When will religious employers be brought into line with everyone else? We hear today of a parish in the British West Midlands has banned women from applying to be its vicar, because the church there feels parishioners would be horrified and run away.
This has happened at St Mary the Virgin Church at Enfield, where the former vicar – a man – has just fulfilled a seven-year contract.
The interregnum priest, David Blackburn, says everyone has agreed that a woman priest is not wanted.
Why the hell can’t these people be brought into line with employment law, and be told that a woman will be given as much chance as a man? We know why these nincompoops don’t want a woman: Jesus chose men for his apostles. Well just look at the times he was operating in! Could a women have done that in those times? Nope.
But today a woman can. And we’ve had women priests for years now, and there are women bishops in the USA.

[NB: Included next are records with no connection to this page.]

Definition set_current_scale (x : string) (s : session) : session :=
  {| step := step s; user_profiles := user_profiles s;
     quantitative_analysis := quantitative_analysis s;
     liked_movies := liked_movies s; disliked_movies := disliked_movies s;
     questions_asked := questions_asked s; answers_given := answers_given s;
     current_question := current_question s; current_scale := x;
     final_profile := final_profile s; recommendation := recommendation s;
     elimination_history := elimination_history s;
     processing := processing s; analysis_completed := analysis_completed s;
     api_call_count := api_call_count s;
     elimination_completed := elimination_completed s;
     used_scale_indices := used_scale_indices s;
     current_options := current_options s |}.

Definition set_final_profile (x : option persona) (s : session) : session :=
  {| step := step s; user_profiles := user_profiles s;
     quantitative_analysis := quantitative_analysis s;
     liked_movies := liked_movies s; disliked_movies := disliked_movies s;
     questions_asked := questions_asked s; answers_given := answers_given s;
     current_question := current_question s;
     current_scale := current_scale s; final_profile := x;
     recommendation := recommendation s;
     elimination_history := elimination_history s;
     processing := processing s; analysis_completed := analysis_completed s;
     api_call_count := api_call_count s;
     elimination_completed := elimination_completed s;
     used_scale_indices := used_scale_indices s;
     current_options := current_options s |}.

Definition set_recommendation (x : json) (s : session) : session :=
  {| step := step s; user_profiles := user_profiles s;
     quantitative_analysis := quantitative_analysis s;
     liked_movies := liked_movies s; disliked_movies := disliked_movies s;
     questions_asked := questions_asked s; answers_given := answers_given s;
     current_question := current_question s;
     current_scale := current_scale s; final_profile := final_profile s;
     recommendation := x; elimination_history := elimination_history s;
     processing := processing s; analysis_completed := analysis_completed s;
     api_call_count := api_call_count s;
     elimination_completed := elimination_completed s;
     used_scale_indices := used_scale_indices s;
     current_options := current_options s |}.

Definition set_elimination_history (x : list elimination_record) (s : session) : session :=
  {| step := step s; user_profiles := user_profiles s;
     quantitative_analysis := quantitative_analysis s;
     liked_movies := liked_movies s; disliked_movies := disliked_movies s;
     questions_asked := questions_asked s; answers_given := answers_given s;
     current_question := current_question s;
     current_scale := current_scale s; final_profile := final_profile s;
     recommendation := recommendation s; elimination_history := x;
     processing := processing s; analysis_completed := analysis_completed s;
     api_call_count := api_call_count s;
     elimination_completed := elimination_completed s;
     used_scale_indices := used_scale_indices s;
     current_options := current_options s |}.

Definition set_processing (x : bool) (s : session) : session :=
  {| step := step s; user_profiles := user_profiles s;
     quantitative_analysis := quantitative_analysis s;
     liked_movies := liked_movies s; disliked_movies := disliked_movies s;
     questions_asked := questions_asked s; answers_given := answers_given s;
     current_question := current_question s;
     current_scale := current_scale s; final_profile := final_profile s;
     recommendation := recommendation s;
     elimination_history := elimination_history s; processing := x;
     analysis_completed := analysis_completed s;
     api_call_count := api_call_count s;
     elimination_completed := elimination_completed s;
     used_scale_indices := used_scale_indices s;
     current_options := current_options s |}.

Definition set_analysis_completed (x : bool) (s : session) : session :=
  {| step := step s; user_profiles := user_profiles s;
     quantitative_analysis := quantitative_analysis s;
     liked_movies := liked_movies s; disliked_movies := disliked_movies s;
     questions_asked := questions_asked s; answers_given := answers_given s;
     current_question := current_question s;
     current_scale := current_scale s; final_profile := final_profile s;
     recommendation := recommendation s;
     elimination_history := elimination_history s;
     processing := processing s; analysis_completed := x;
     api_call_count := api_call_count s;
     elimination_completed := elimination_completed s;
     used_scale_indices := used_scale_indices s;
     current_options := current_options s |}.

Definition set_api_call_count (x : Z) (s : session) : session :=
  {| step := step s; user_profiles := user_profiles s;
     quantitative_analysis := quantitative_analysis s;
     liked_movies := liked_movies s; disliked_movies := disliked_movies s;
     questions_asked := questions_asked s; answers_given := answers_given s;
     current_question := current_question s;
     current_scale := current_scale s; final_profile := final_profile s;
     recommendation := recommendation s;
     elimination_history := elimination_history s;
     processing := processing s; analysis_completed := analysis_completed s;
     api_call_count := x; elimination_completed := elimination_completed s;
     used_scale_indices := used_scale_indices s;
     current_options := current_options s |}.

I think that, if I were the Parochial Church Council for that church, I’d be asking my collective self: do I really want parishioners who are so damned bigoted that they’d ban women from applying for a job that women are perfectly capable of doing?
There are 1,543 ordained women within the Church of England at the moment, and a total of 6,880 ordained men.
1 comment:
Last night I watched Christianity A History and managed not to throw a brick through my TV but I must admit I was surprised to find out there are female Rabbi's. Although I personally I am more than happy with anyone being banned from entering any form of religious tutor and openly wish for the day when everybody is banned from such a vocation surely if Judaism can manage to enter the 20th or even the 21st century then the relatively modern reinterpretations can manage to accept women as people in their own right.